India’s Education Expansion: Building Human Capital or Just Producing Degrees? | NewsClick

India stands at a demographic turning point. By the end of this decade, the country will possess the largest youth population in the world. In policy discourse, this is often celebrated as a demographic dividend. But demographic advantage is not automatic; it depends on whether young people can translate education into productive employment.
The expansion of education spending and reforms under the National Education Policy 2020 (NEP 2020) aim precisely at strengthening India’s human capital base. The real question, however, is whether expanding education alone can deliver economic opportunity when job creation itself remains uneven.
Recent Union Budgets reflect an ambitious push to modernise India’s education system.

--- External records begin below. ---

(** A byte met when no sequence is under way. *)
Definition lead (b : N) : list N * option pending :=
  if b <=? 0x7F then ([b], None)
  else if (0xC2 <=? b) && (b <=? 0xDF) then
    ([], Some {| code_point := N.land b 0x1F; bytes_due := 1;
                 lower := 0x80; upper := 0xBF |})
  else if (0xE0 <=? b) && (b <=? 0xEF) then
    ([], Some {| code_point := N.land b 0xF; bytes_due := 2;
                 lower := if b =? 0xE0 then 0xA0 else 0x80;
                 upper := if b =? 0xED then 0x9F else 0xBF |})
  else if (0xF0 <=? b) && (b <=? 0xF4) then
    ([], Some {| code_point := N.land b 0x7; bytes_due := 3;
                 lower := if b =? 0xF0 then 0x90 else 0x80;
                 upper := if b =? 0xF4 then 0x8F else 0xBF |})
  else ([REPLACEMENT], None).

Fixpoint decode (st : option pending) (bs : list N) : list N :=
  match bs with
  | [] => match st with None => [] | Some _ => [REPLACEMENT] end
  | b :: r =>
      match st with
      | None => let (out, st') := lead b in out ++ decode st' r
      | Some p =>
          if (lower p <=? b) && (b <=? upper p) then
            let cp := N.lor (N.shiftl (code_point p) 6) (N.land b 0x3F) in
            match bytes_due p with
            | S (S n) =>
                decode (Some {| code_point := cp; bytes_due := S n;
                                lower := 0x80; upper := 0xBF |}) r
            | _ => cp :: decode None r
            end
          else
            (* the sequence is cut short: U+FFFD, and the byte starts anew *)
            let (out, st') := lead b in
            REPLACEMENT :: out ++ decode st' r
      end
  end.

Definition utf16 (cp : N) : jsstring :=
  if cp <? 0x10000 then [cp]
  else [0xD800 + N.shiftr (cp - 0x10000) 10;
        0xDC00 + N.land (cp - 0x10000) 0x3FF].

Definition decode_bytes (bs : list byte) : jsstring :=
  flat_map utf16 (decode None (map Byte.to_N bs)).

Definition toString (buffer : list byte) (start end_ : N) : jsstring :=
  decode_bytes
    (firstn (N.to_nat (end_ - start)) (skipn (N.to_nat start) buffer)).

End Utf8.

(* ================================================================= *)
(** ** JSON.parse *)

Module Json.

Local Set Warnings "-register-all".

(** Parsed values.  A number keeps its source text: its value is a double
    that nothing here looks at.  An object keeps its members in source
    order, repeated keys included. *)
Inductive value : Type :=
| JNull
| JBool (b : bool)
| JNumber (text : jsstring)
| JString (s : jsstring)
| JArray (elements : list value)
| JObject (members : list (jsstring * value)).

Inductive result (A : Type) : Type :=
| Parsed (a : A) (rest : jsstring)
| SyntaxError
| OutOfFuel.
Arguments Parsed {A} a rest.
Arguments SyntaxError {A}.
Arguments OutOfFuel {A}.

(** JSON white space: tab, line feed, carriage return, space. *)
Definition is_ws (c : code_unit) : bool :=
  (c =? 9) || (c =? 10) || (c =? 13) || (c =? 32).

Fixpoint skip_ws (s : jsstring) : jsstring :=
  match s with
  | [] => []
  | c :: r => if is_ws c then skip_ws r else s
  end.

Definition is_digit (c : code_unit) : bool := (48 <=? c) && (c <=? 57).

Fixpoint digits (s : jsstring) : jsstring * jsstring :=
  match s with
  | [] => ([], [])
  | c :: r =>
      if is_digit c then let (ds, rest) := digits r in (c :: ds, rest)
      else ([], s)
  end.

Definition hex (c : code_unit) : option N :=
  if is_digit c then Some (c - 48)
  else if (65 <=? c) && (c <=? 70) then Some (c - 55)
  else if (97 <=? c) && (c <=? 102) then Some (c - 87)
  else None.

Definition hex4 (a b c d : code_unit) : option code_unit :=
  match hex a, hex b, hex c, hex d with
  | Some x, Some y, Some z, Some w => Some (((x * 16 + y) * 16 + z) * 16 + w)
  | _, _, _, _ => None
  end.

(** The character after a backslash, [u] apart. *)
Definition escape (c : code_unit) : option code_unit :=
  if c =? 34 then Some 34
  else if c =? 92 then Some 92
  else if c =? 47 then Some 47
  else if c =? 98 then Some 8
  else if c =? 102 then Some 12
  else if c =? 110 then Some 10
  else if c =? 114 then Some 13
  else if c =? 116 then Some 9
  else None.

(** The rest of a string after its opening quote.  Control characters
    below U+0020 are not allowed unescaped. *)
Fixpoint string_body (s : jsstring) : option (jsstring * jsstring) :=
  match s with
  | [] => None
  | c :: r =>
      if c =? 34 then Some ([], r)
      else if c =? 92 then
        match r with
        | [] => None
        | e :: r1 =>
            if e =? 117 then
              match r1 with
              | h1 :: h2 :: h3 :: h4 :: r2 =>
                  match hex4 h1 h2 h3 h4, string_body r2 with
                  | Some x, Some (v, rest) => Some (x :: v, rest)
                  | _, _ => None
                  end
              | _ => None
              end
            else
              match escape e, string_body r1 with
              | Some x, Some (v, rest) => Some (x :: v, rest)
              | _, _ => None
              end
        end
      else if c <? 32 then None
      else
        match string_body r with
        | Some (v, rest) => Some (c :: v, rest)
        | None => None
        end
  end.

(** Numbers: an optional minus, an integer part without a superfluous
    leading zero, an optional fraction, an optional exponent. *)
Definition int_part (s : jsstring) : option (jsstring * jsstring) :=
  match s with
  | [] => None
  | c :: r =>
      if c =? 48 then Some ([c], r)
      else if is_digit c then let (ds, rest) := digits r in Some (c :: ds, rest)
      else None
  end.

Definition frac_part (s : jsstring) : option (jsstring * jsstring) :=
  match s with
  | c :: r =>
      if c =? 46 then
        match digits r with
        | ([], _) => None
        | (ds, rest) => Some (c :: ds, rest)
        end
      else Some ([], s)
  | [] => Some ([], s)
  end.

Definition exp_digits (pre r : jsstring) : option (jsstring * jsstring) :=
  match digits r with
  | ([], _) => None
  | (ds, rest) => Some (pre ++ ds, rest)
  end.

Definition exp_part (s : jsstring) : option (jsstring * jsstring) :=
  match s with
  | c :: r =>
      if (c =? 101) || (c =? 69) then
        match r with
        | sgn :: r' =>
            if (sgn =? 43) || (sgn =? 45) then exp_digits [c; sgn] r'
            else exp_digits [c] r
        | [] => None
        end
      else Some ([], s)
  | [] => Some ([], s)
  end.

Definition unsigned (s : jsstring) : option (jsstring * jsstring) :=
  match int_part s with
  | None => None
  | Some (i, s1) =>
      match frac_part s1 with
      | None => None
      | Some (f, s2) =>
          match exp_part s2 with
          | None => None
          | Some (e, s3) => Some (i ++ f ++ e, s3)
          end
      end
  end.

Definition number (s : jsstring) : option (jsstring * jsstring) :=
  match s with
  | c :: r =>
      if c =? 45 then
        match unsigned r with
        | Some (t, rest) => Some (c :: t, rest)
        | None => None
        end
      else unsigned s
  | [] => None
  end.

(** [keyword w v s]: the literal [w], standing for [v], at the head of [s]. *)
Definition keyword (w : jsstring) (v : value) (s : jsstring) : result value :=
  if startsWith s w then Parsed v (skipn (length w) s) else SyntaxError.

(** [expect c s]: the input after the token [c], white space skipped. *)
Definition expect (c : code_unit) (s : jsstring) : option jsstring :=
  match skip_ws s with
  | x :: r => if x =? c then Some r else None
  | [] => None
  end.

(** Recursive descent on the JSON grammar.  [parse_value] reads one value
    after optional white space; [parse_elements] and [parse_members] read
    what follows an opening bracket or brace when the container is not
    empty, and so refuse a trailing comma.  The fuel bounds the depth of
    the calls; [fuel_for] is enough for any input (lemma
    [parse_value_fuel]). *)
Fixpoint parse_value (fuel : nat) (s : jsstring) : result value :=
  match fuel with
  | O => OutOfFuel
  | S fuel =>
      match skip_ws s with
      | [] => SyntaxError
      | c :: r =>
          if c =? 123 then
            match expect 125 r with
            | Some rest => Parsed (JObject []) rest
            | None => parse_members fuel r []
            end
          else if c =? 91 then
            match expect 93 r with
            | Some rest => Parsed (JArray []) rest
            | None => parse_elements fuel r []
            end
          else if c =? 34 then
            match string_body r with
            | Some (v, rest) => Parsed (JString v) rest
            | None => SyntaxError
            end
          else if c =? 116 then keyword (str "true") (JBool true) (c :: r)
          else if c =? 102 then keyword (str "false") (JBool false) (c :: r)
          else if c =? 110 then keyword (str "null") JNull (c :: r)
          else
            match number (c :: r) with
            | Some (t, rest) => Parsed (JNumber t) rest
            | None => SyntaxError
            end
      end
  end

with parse_elements (fuel : nat) (s : jsstring) (seen : list value)
  : result value :=
  match fuel with
  | O => OutOfFuel
  | S fuel =>
      match parse_value fuel s with
      | Parsed v r =>
          match skip_ws r with
          | c :: rest =>
              if c =? 44 then parse_elements fuel rest (seen ++ [v])
              else if c =? 93 then Parsed (JArray (seen ++ [v])) rest
              else SyntaxError
          | [] => SyntaxError
          end
      | SyntaxError => SyntaxError
      | OutOfFuel => OutOfFuel
      end
  end

with parse_members (fuel : nat) (s : jsstring)
       (seen : list (jsstring * value)) : result value :=
  match fuel with
  | O => OutOfFuel
  | S fuel =>
      match expect 34 s with
      | None => SyntaxError
      | Some r0 =>
          match string_body r0 with
          | None => SyntaxError
          | Some (k, r1) =>
              match expect 58 r1 with
              | None => SyntaxError
              | Some r2 =>
                  match parse_value fuel r2 with
                  | Parsed v r3 =>
                      match skip_ws r3 with
                      | c :: rest =>
                          if c =? 44 then
                            parse_members fuel rest (seen ++ [(k, v)])
                          else if c =? 125 then
                            Parsed (JObject (seen ++ [(k, v)])) rest
                          else SyntaxError
                      | [] => SyntaxError
                      end
                  | SyntaxError => SyntaxError
                  | OutOfFuel => OutOfFuel
                  end
              end
          end
      end
  end.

The Union Budget 2025-26 allocated around ₹1,28,650 crore to education, prioritising infrastructure and digital access. Initiatives included broadband connectivity for schools, the expansion of Atal Tinkering Labs, digital learning materials in Indian languages and new infrastructure for the Indian Institutes of Technology.
The following year, the Union Budget 2026-27 increased allocations to ₹1,39,285.95 crore, an increase of about 8.27%. New proposals included girls’ hostels in every district, university townships, specialised institutes in healthcare and pharmaceuticals, and a committee focused on “ Education to Employment and Entrepreneurship.” State governments have also expanded spending.

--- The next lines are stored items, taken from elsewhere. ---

(** * Crystal Store: order store, payment webhooks and ticket closing

    A shallow embedding of the order-reconciliation code of the Crystal Store
    bot (utils/store.js, utils/stripe.js, utils/crypto.js and the handlers of
    index.js) and the properties its specification states about it.

    Layout:
    - [JS]      the fragment of ECMAScript values the program computes with;
    - [Store]   utils/store.js, the orders file and its four operations;
    - the handlers of index.js as functions of an explicit world;
    - the theorems, one per specified property. *)

From Stdlib Require Import ZArith Lia Bool List Ascii String.
From Stdlib Require Import Floats.SpecFloat.
From stdpp Require Import base option list gmap strings fin_maps relations.

Local Open Scope string_scope.
Local Open Scope list_scope.
Set Warnings "-register-all".

(* ===================================================================== *)
(** * Strings *)
(* ===================================================================== *)

Module Text.

(** A string is the UTF-8 encoding of the JavaScript string (the ids,
    statuses, commands and amounts of the program are ASCII, one byte for
    one code unit).  The functions below that look for ASCII text
    ([startsWith], [includes], the split at a colon) act on the bytes,
    which is the same as acting on the code units; [trim] knows the white
    space of the language in its encoded form. *)

Definition is_digit (c : ascii) : bool :=
  let n := nat_of_ascii c in (48 <=? n)%nat && (n <=? 57)%nat.

Definition digit_val (c : ascii) : N := N.of_nat (nat_of_ascii c - 48).

Definition lower (c : ascii) : ascii :=
  let n := nat_of_ascii c in
  if (65 <=? n)%nat && (n <=? 90)%nat then ascii_of_nat (n + 32) else c.

Definition upper (c : ascii) : ascii :=
  let n := nat_of_ascii c in
  if (97 <=? n)%nat && (n <=? 122)%nat then ascii_of_nat (n - 32) else c.

Fixpoint map_string (f : ascii -> ascii) (s : string) : string :=
  match s with
  | EmptyString => EmptyString
  | String c s' => String (f c) (map_string f s')
  end.

(** [s.toLowerCase()] and [s.toUpperCase()] on the ASCII letters; the
    bytes of the other characters are left as they are. *)
Definition toLowerCase (s : string) : string := map_string lower s.
Definition toUpperCase (s : string) : string := map_string upper s.

(** Every character of [s] is ASCII. *)
Definition is_ascii (s : string) : bool :=
  forallb (fun c => (nat_of_ascii c <? 128)%nat) (list_ascii_of_string s).

(** WhiteSpace and LineTerminator of ECMAScript, each as its UTF-8 bytes:
    U+0009 to U+000D, U+0020, U+00A0, U+1680, U+2000 to U+200A, U+2028,
    U+2029, U+202F, U+205F, U+3000 and U+FEFF. *)
Definition white_space : list (list ascii) :=
  map (map ascii_of_nat)
    [ [9]; [10]; [11]; [12]; [13]; [32];
      [194; 160];
      [225; 154; 128];
      [226; 128; 128]; [226; 128; 129]; [226; 128; 130]; [226; 128; 131];
      [226; 128; 132]; [226; 128; 133]; [226; 128; 134]; [226; 128; 135];
      [226; 128; 136]; [226; 128; 137]; [226; 128; 138];
      [226; 128; 168]; [226; 128; 169]; [226; 128; 175];
      [226; 129; 159];
      [227; 128; 128];
      [239; 187; 191] ]%nat.

(** [l] without the prefix [p], when it starts with it. *)
Fixpoint strip_prefix (p l : list ascii) : option (list ascii) :=
  match p, l with
  | [], _ => Some l
  | c :: p', d :: l' => if Ascii.eqb c d then strip_prefix p' l' else None
  | _ :: _, [] => None
  end.

(** [l] without the first of the patterns it starts with. *)
Fixpoint strip_one (pats : list (list ascii)) (l : list ascii)
  : option (list ascii) :=
  match pats with
  | [] => None
  | p :: pats' =>
      match strip_prefix p l with
      | Some l' => Some l'
      | None => strip_one pats' l
      end
  end.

Uttar Pradesh, for example, allocated ₹80,997 crore to basic education while increasing investment in vocational programmes, smart classrooms and artificial-intelligence laboratories. These initiatives suggest that governments are trying to align education with emerging technological and knowledge sectors.

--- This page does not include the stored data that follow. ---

(** C4 (as stated) fails. While the second sweep probes its second target,
    the shared mapping holds the first target's entry of the second sweep
    (checked at time 10) beside the second target's entry of the first sweep
    (checked at time 3); a health request served in that state returns this
    mapping. *)
Lemma reader_sees_half_a_sweep :
  let s1 := before_second_sweep quiet_env (built environ_pair) in
  let cfg := config (self s1) in
  let ct := clock quiet_env (clock_reads (world s1)) in
  let mid := fst (sweep_target quiet_env cfg ct [] "10.0.0.1" (set_world tick_clock s1)) in
  sweep_targets quiet_env cfg ct ["10.0.0.1"; "10.0.0.2"] [] (set_world tick_clock s1)
  = sweep_targets quiet_env cfg ct ["10.0.0.2"]
      (points_at quiet_env cfg ct "10.0.0.1" (set_world tick_clock s1)) mid
  /\ exists doc ts,
       snd (health quiet_env mid) = Return doc
       /\ hd_target_status doc = Some ts
       /\ last_check <$> ts !! "10.0.0.1" = Some (Iso (10 # 1))
       /\ last_check <$> ts !! "10.0.0.2" = Some (Iso (3 # 1))
       /\ Iso (10 # 1) <> Iso (3 # 1).
Proof.
  cbn zeta. split; [vm_compute; reflexivity|].
  eexists _, _. split; [vm_compute; reflexivity|].
  split; [reflexivity|]. split; [vm_compute; reflexivity|].
  split; [vm_compute; reflexivity|]. discriminate.
Qed.

(** ** The loop *)

Lemma time_sleep_quiet env secs s :
  0 <= secs -> signal_in_sleep env (sleeps (world s)) = None ->
  time_sleep env secs s = (set_world tick_sleeps s, Return tt).
Proof.
  intros Hsecs Hsig. unfold time_sleep.
  destruct (Z.ltb_spec secs 0); [lia|]. by rewrite Hsig.
Qed.

(** One iteration of the loop from a state with the flag set: past the
    sleep, the heartbeat and the sweep return and the loop goes on. *)
Lemma monitoring_loop_step env fuel s :
  running (self s) = true ->
  0 <= heartbeat_interval (config (self s)) ->
  signal_in_sleep env (sleeps (world s)) = None ->
  exists s2,
    monitoring_loop env (S fuel) s = monitoring_loop env fuel s2
    /\ running (self s2) = true
    /\ config (self s2) = config (self s)
    /\ sleeps (world s2) = S (sleeps (world s)).
Proof.
  intros Hrun Hint Hsig. cbn [monitoring_loop].
  unfold bind at 1, gets at 1. rewrite Hrun. cbn [negb].
  unfold bind at 1, gets at 1. unfold bind at 1.
  rewrite time_sleep_quiet by done.
  unfold bind at 1, gets at 1. cbn [self set_world]. rewrite Hrun. cbn [negb].
  unfold bind at 1.
  pose proof (send_heartbeat_returns env (set_world tick_sleeps s))
    as (Hr & Hrun1 & Hcfg1 & _ & _ & Hsl1).
  destruct (send_heartbeat env (set_world tick_sleeps s)) as [s1 r1].
  cbn [fst snd] in *. subst r1. unfold bind at 1.
  destruct (truthy_list (monitor_targets (config (self s)))).
  - pose proof (send_target_metrics_returns env s1) as (Hr' & Hrun' & Hcfg' & _ & Hsl').
    destruct (send_target_metrics env s1) as [s2 r2]. cbn [fst snd] in *. subst r2.
    exists s2. rewrite Hrun', Hcfg', Hsl', Hrun1, Hcfg1, Hsl1. done.
  - exists s1. unfold ret. rewrite Hrun1, Hcfg1, Hsl1. done.
Qed.


(** The loop is left only through the sleep: by a termination signal or by
    the [ValueError] of a negative interval. *)
Lemma monitoring_loop_exits env fuel s :
  running (self s) = true ->
  snd (monitoring_loop env fuel s) = Return OutOfFuel
  \/ (snd (monitoring_loop env fuel s) = SysExit 0
      /\ exists n, signal_in_sleep env n <> None)
  \/ (snd (monitoring_loop env fuel s)
      = Raise (ValueError "sleep length must be non-negative")
      /\ heartbeat_interval (config (self s)) < 0).
Proof.
  revert s. induction fuel as [|fuel IH]; intros s Hrun.
  - left. cbn [monitoring_loop]. unfold bind, gets. by rewrite Hrun.
  - destruct (Z.ltb_spec (heartbeat_interval (config (self s))) 0) as [Hneg|Hint].
    + right. right. split; [|done]. cbn [monitoring_loop].
      unfold bind, gets, time_sleep. rewrite Hrun. cbn [negb].
      by rewrite (proj2 (Z.ltb_lt _ _) Hneg).
    + destruct (signal_in_sleep env (sleeps (world s))) as [sig|] eqn:Hsig.
      * right. left. split; [|exists (sleeps (world s)); by rewrite Hsig].
        cbn [monitoring_loop]. unfold bind, gets, time_sleep. rewrite Hrun.
        cbn [negb]. rewrite (proj2 (Z.ltb_ge _ _) Hint), Hsig. reflexivity.
      * destruct (monitoring_loop_step env fuel s Hrun Hint Hsig)
          as (s2 & -> & Hrun2 & Hcfg2 & _).
        rewrite <- Hcfg2. by apply IH.
Qed.



(** ** The health view *)

Lemma health_eq env s :
  health env s
  = (set_world tick_clock (set_world tick_clock s),
     Return {| status := if running (self s) then "healthy" else "unhealthy";
               hd_container_name := container_name (config (self s));
               uptime_seconds :=
                 round1 (clock env (clock_reads (world s)) - start_time (self s));
               hd_last_heartbeat := isoformat <$> last_heartbeat (self s);
               hd_target_status :=
                 if truthy_list (monitor_targets (config (self s)))
                 then Some (target_status (self s)) else None;
               timestamp := isoformat (clock env (S (clock_reads (world s)))) |}).
Proof. reflexivity. Qed.

(** C9. A request to the health view always gets a document. Its status is
    "healthy" exactly when the running flag is set, and "unhealthy" exactly
    when it is not; a sweep, whatever its probes find, does not change the
    flag, so the view of a running monitor still says "healthy" after it. The
    target_status of the document is null exactly when the target list is
    empty; otherwise it is the shared status mapping. The request leaves the
    monitor as it found it. *)
Theorem health_reports_running_flag (env : Env) (s : St) :
  exists s' doc,
    health env s = (s', Return doc)
    /\ self s' = self s
    /\ (status doc = "healthy" <-> running (self s) = true)
    /\ (status doc = "unhealthy" <-> running (self s) = false)
    /\ (hd_target_status doc = None <-> monitor_targets (config (self s)) = [])
    /\ (monitor_targets (config (self s)) <> [] ->
        hd_target_status doc = Some (target_status (self s)))
    /\ (forall env', running (self s) = true ->
          exists s'' doc',
            health env (fst (send_target_metrics env' s)) = (s'', Return doc')
            /\ status doc' = "healthy").
Proof.
  rewrite health_eq. eexists _, _. split; [reflexivity|]. cbn.
  split; [done|].
  assert (Hsweep : forall env', running (self s) = true ->
            exists s'' doc',
              health env (fst (send_target_metrics env' s)) = (s'', Return doc')
              /\ status doc' = "healthy").
  { intros env' Hrun. rewrite health_eq. eexists _, _. split; [reflexivity|].
    destruct (send_target_metrics_returns env' s) as (_ & Hr & _).
    cbn [status]. by rewrite Hr, Hrun. }
  split; [destruct (running (self s)); split; (done || discriminate)|].
  split; [destruct (running (self s)); split; (done || discriminate)|].
  split; [destruct (monitor_targets (config (self s))); split; (done || discriminate)|].
  split; [|exact Hsweep].
  destruct (monitor_targets (config (self s))); done.
Qed.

The broader policy framework guiding these reforms is NEP 2020, which seeks to transform the education system through multidisciplinary learning, flexibility in degree programmes and greater emphasis on skills. One of its most ambitious goals is to raise the Gross Enrolment Ratio (GER) in higher education to 50% by 2035, up from around 27% in 2018.
According to the All-India Survey on Higher Education ( AISHE ) , enrolment in higher education has been steadily increasing in recent years The policy also aims to expose at least half of all learners to vocational education by the middle of the decade. In principle, this shift could bridge the long-standing divide between academic education and labour-market skills.
Yet the expansion of access raises a deeper question: does more education automatically translate into better human capital? One persistent concern is the quality of teaching. The NEP emphasises continuous professional development for teachers and highlights teacher training as a cornerstone of reform.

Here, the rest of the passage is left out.